→ **Your objective**
Pick out all lines with the word "temperature" from the records that follow.

<<<<

Ltac break_inner_in H :=
  match type of H with
  | context [match ?x with _ => _ end] =>
      lazymatch x with
      | context [match _ with _ => _ end] => fail
      | _ => destruct x eqn:?
      end
  end.

(** ** The service's data *)

(** The two request dialects of an OpenAI-compatible endpoint,
    ["responses"] and ["chat"]. *)
Inductive Dialect : Type := Responses | Chat.

Definition dialect_name (d : Dialect) : string :=
  match d with Responses => "responses" | Chat => "chat" end.

(** An endpoint candidate [{ url, type }]. *)
Record Candidate : Type := { url : string; type : Dialect }.

(** The argument of [getApiKey]. *)
Inductive Provider : Type := OpenAI | Anthropic | Gemini | Groq | Custom.

Definition provider_name (p : Provider) : string :=
  match p with
  | OpenAI => "openai"
  | Anthropic => "anthropic"
  | Gemini => "gemini"
  | Groq => "groq"
  | Custom => "custom"
  end.

(** [ReasoningConfig], the fields the cloud paths read. *)
Record ReasoningConfig : Type := {
  temperature : option Q;
  maxTokens : option Z
}.

Record Message : Type := { role : string; content : string }.

(** The JSON body of an outgoing request. *)
Inductive RequestBody : Type :=
| ResponsesBody (model : string) (input : list Message)
    (* { model, input, store: false } *)
| ChatBody (model : string) (messages : list Message) (temp : option Q)
    (* { model, messages [, temperature] } *)
| GeminiBody (prompt : string) (temp : Q) (maxOutputTokens : Z).
    (* { contents: [{ parts: [{ text }] }], generationConfig } *)

(** A [fetch] call: the URL, the credential header and the body. *)
Record Request : Type := {
  endpoint : string;
  credential : string;
  body : RequestBody
}.

(** The response of [fetch]: [res.status], [res.statusText] and the body
    text ([res.text()]; [res.json()] parses it). *)
Record HttpResponse : Type := {
  status : Z;
  statusText : string;
  bodyText : string
}.

Definition ok (res : HttpResponse) : bool :=
  (200 <=? status res) && (status res <=? 299).

(** [window.electronAPI], the key getters.  A getter resolves to a key,
    to [null] / [undefined] ([None]), or rejects.
    [getCustomReasoningKey] may be absent. *)
Record ElectronAPI : Type := {
  getOpenAIKey : Result (option string);
  getAnthropicKey : Result (option string);
  getGeminiKey : Result (option string);
  getGroqKey : Result (option string);
  getCustomReasoningKey : option (Result (option string))
}.

(** The retry strategy of [createApiRetryStrategy()]. *)
Record RetryStrategy : Type := {
  maxRetries : nat;
  shouldRetry : Exn -> bool
}.

(** What the service imports and calls but does not define: constants,
    URL helpers, the prompt, [JSON], the retry strategy, the network and
    the IPC bridge.  [fetch n req] is the outcome of the [n]-th [fetch]
    call of a run when it sends [req]; a rejected [fetch] is a [Throw]. *)
Record Env : Type := {
  OPENAI_BASE : string;
  GEMINI : string;
  MIN_TOKENS_GEMINI : Z;
  MAX_TOKENS_GEMINI : Z;
  TOKEN_MULTIPLIER : Z;
  buildApiUrl : string -> string -> string;
  normalizeBaseUrl : string -> Result string;
  isSecureEndpoint : string -> Result bool;
  getSystemPrompt : option string -> option (gmap string string) -> string;
  JSON_parse : string -> option JSON;
  JSON_stringify : JSON -> string;
  createApiRetryStrategy : RetryStrategy;
  fetch : nat -> Request -> Result HttpResponse;
  electronAPI : option ElectronAPI;
  getAllReasoningModels : list (string * string)
}.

>>>>

→ **Solution to this problem**
  temperature : option Q;
    (* { model, messages [, temperature] } *)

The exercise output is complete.